The study enrolled 19 people with metastatic melanoma who were scheduled to receive the immunotherapy drug Keytruda (pembrolizumab). Patients had FDG PET/CT scans prior to starting therapy and one week after starting treatment to identify any changes in tumor metabolism. Eleven of the 19 participants had tumors that responded to therapy.

The scan detected increased metabolism, due to increased levels of immune cells in the tumors, or decreased metabolic activity, due to tumor cell death, in six of 11 patients who responded to Keytruda. The scan did not detect metabolic changes in any of the eight patients whose cancer didn’t respond to Keytruda.

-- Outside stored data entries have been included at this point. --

(** Away from zero the update is a running minimum: with a positive
    tolerance every best loss met by a later iteration is truthy, and
    the best loss never rises from one executed iteration to the next. *)
Lemma best_loss_non_increasing_positive_tolerance
      x y model learning_rate max_epochs min_tol vs0 (k : nat) :
  (0 < min_tol)%Q ->
  (k < stop_iter x y model learning_rate max_epochs min_tol vs0)%nat ->
  (best_at x y model learning_rate vs0 (S k)
   <= best_at x y model learning_rate vs0 k)%Q.
Proof.
  intros Htol Hk.
  assert (Hpass : fires x y model learning_rate min_tol vs0 k = false).
  { apply (first_firing_before x y model learning_rate min_tol vs0
             (Z.to_nat max_epochs) 0). split; [lia|exact Hk]. }
  unfold fires in Hpass. apply Qlt_bool_false in Hpass.
  unfold best_at at 1. cbn [best_before]. fold (best_at x y model learning_rate vs0 k).
  set (b := best_at x y model learning_rate vs0 k) in *.
  set (l := loss_at x y model learning_rate vs0 (S k)).
  cbn [update_best].
  assert (Htruthy : Q_truthy b = true).
  { unfold Q_truthy. apply negb_true_iff.
    destruct (Qeq_bool b 0) eqn:E; [|reflexivity].
    apply Qeq_bool_iff in E. rewrite E in Hpass.
    exfalso. exact (Qlt_not_le _ _ Htol Hpass). }
  rewrite Htruthy. cbn [negb orb].
  destruct (Qlt_bool l b) eqn:E.
  - apply Qlt_bool_iff in E. apply Qlt_le_weak. exact E.
  - apply Qle_refl.
Qed.

(** ** Progress lines of a call *)

Lemma logged_iterations_spec (verbose : Z) (t k : nat) :
  0 <= verbose ->
  In k (logged_iterations verbose t)
  <-> (k < t)%nat /\ verbose <> 0 /\ exists j : nat, Z.of_nat k = Z.of_nat j * verbose.
Proof.
  intros Hv. rewrite <- filter_logs by exact Hv.
  rewrite List.filter_In, in_seq.
  destruct (Z.eqb_spec verbose 0) as [->|Hne].
  - unfold logs. cbn [Z_truthy Z.eqb negb andb]. split.
    + intros [_ H]; discriminate H.
    + intros (_ & H & _). congruence.
  - rewrite logs_multiple by lia. rewrite Nat.eqb_eq, Nat.Div0.mod_divides.
    split.
    + intros [Hk [c Hc]]. split; [lia|]. split; [exact Hne|].
      exists c. rewrite Hc, Nat2Z.inj_mul, Z2Nat.id by lia. lia.
    + intros (Hk & _ & j & Hj). split; [lia|]. exists j.
      apply Nat2Z.inj. rewrite Nat2Z.inj_mul, Z2Nat.id by lia. lia.
Qed.

(** C6.  For a non-negative [verbose], the lines a call prints are the
    progress lines of the iterations [0, verbose, 2 * verbose, ...]
    below the terminating iteration, in that order and each carrying its
    index and the loss of that iteration,
    followed by the termination notice when the check fired and
    [verbose] is truthy; with [verbose = 0] nothing is printed.  The
    text of a progress line holds the index, which reads back as the
    index, and the loss as sign, integer part, point and exactly four
    decimals; integer part and decimals read back as the magnitude of
    the loss in ten-thousandths, rounded to the nearest, so that the
    number printed is within half a unit of the fourth decimal of the
    loss. *)
Theorem progress_lines_at_multiples
        x y model learning_rate max_epochs min_tol verbose w :
  0 <= verbose ->
  let t := stop_iter x y model learning_rate max_epochs min_tol (variables w) in
  let w' := snd (train x y model learning_rate max_epochs min_tol verbose w) in
  printed (run_events w w')
  = ((λ k, Progress (Z.of_nat k) (loss_at x y model learning_rate (variables w) k))
       <$> logged_iterations verbose t)
    ++ (if Z_truthy verbose && (t <? Z.to_nat max_epochs)%nat
        then [Terminated] else [])
  /\ (forall k,
         In k (logged_iterations verbose t)
         <-> (k < t)%nat /\ verbose <> 0
             /\ exists j : nat, Z.of_nat k = Z.of_nat j * verbose)
  /\ (verbose = 0 -> printed (run_events w w') = [])
  /\ (forall k l, exists (int_part decimals : string) (I D : Z),
         render (Progress k l)
         = ("mse loss at iteration " ++ str_int k ++ " is "
            ++ (if Qlt_bool l 0 then "-" else "")
            ++ int_part ++ "." ++ decimals)%string
         /\ (1 <= String.length int_part)%nat
         /\ String.length decimals = 4%nat
         /\ read_int (str_int k) = Some k
         /\ read_int int_part = Some I
         /\ read_int decimals = Some D
         /\ 0 <= I
         /\ 0 <= D < 10000
         /\ I * 10000 + D = round_half_even (Qabs l * 10000)
         /\ (Qabs (inject_Z I + inject_Z D / 10000 - Qabs l) <= 5 # 100000)%Q).
Proof.
  intros Hv t w'. subst w'.
  assert (E : printed (run_events w
                 (snd (train x y model learning_rate max_epochs min_tol verbose w)))
              = ((λ k, Progress (Z.of_nat k)
                         (loss_at x y model learning_rate (variables w) k))
                   <$> logged_iterations verbose t)
                ++ (if Z_truthy verbose && (t <? Z.to_nat max_epochs)%nat
                    then [Terminated] else [])).
  { rewrite train_events, printed_call_events. fold t.
    rewrite filter_logs by exact Hv. reflexivity. }
  split; [exact E|]. split; [|split].
  - intros k. apply logged_iterations_spec. exact Hv.
  - intros ->. rewrite E. reflexivity.
  - intros k l.
    destruct (format_5_4f_digits l)
      as (ip & ds & I & D & Hf & Hi & Hd & HI & HD & HI0 & HD0 & Hsum & Hclose).
    exists ip, ds, I, D.
    split; [cbn [render]; rewrite Hf; reflexivity|].
    split; [exact Hi|]. split; [exact Hd|].
    split; [apply read_int_str_int|].
    repeat (split; [assumption|]). exact Hclose.
Qed.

Median progression-free survival was more than three years in the group with metabolic changes compared with less than three months in patients who had no detectable metabolic changes. “Biomarkers of response to immunotherapy need to not just predict response but to also correlate with survival, so it was also exciting to see that there was a correlation between these large metabolic changes and survival,” says Farwell, who notes that this approach could help physicians assess response to immunotherapy earlier to potentially consider other options in those who are not responding.

Farwell and his colleagues now plan to validate the results in another clinical trial with more people with melanoma, who will receive one of two current standard-of-care combination immunotherapies for melanoma—either Opdualag (nivolumab plus relatlimab) or Opdivo (nivolumab) plus Yervoy (ipilimumab).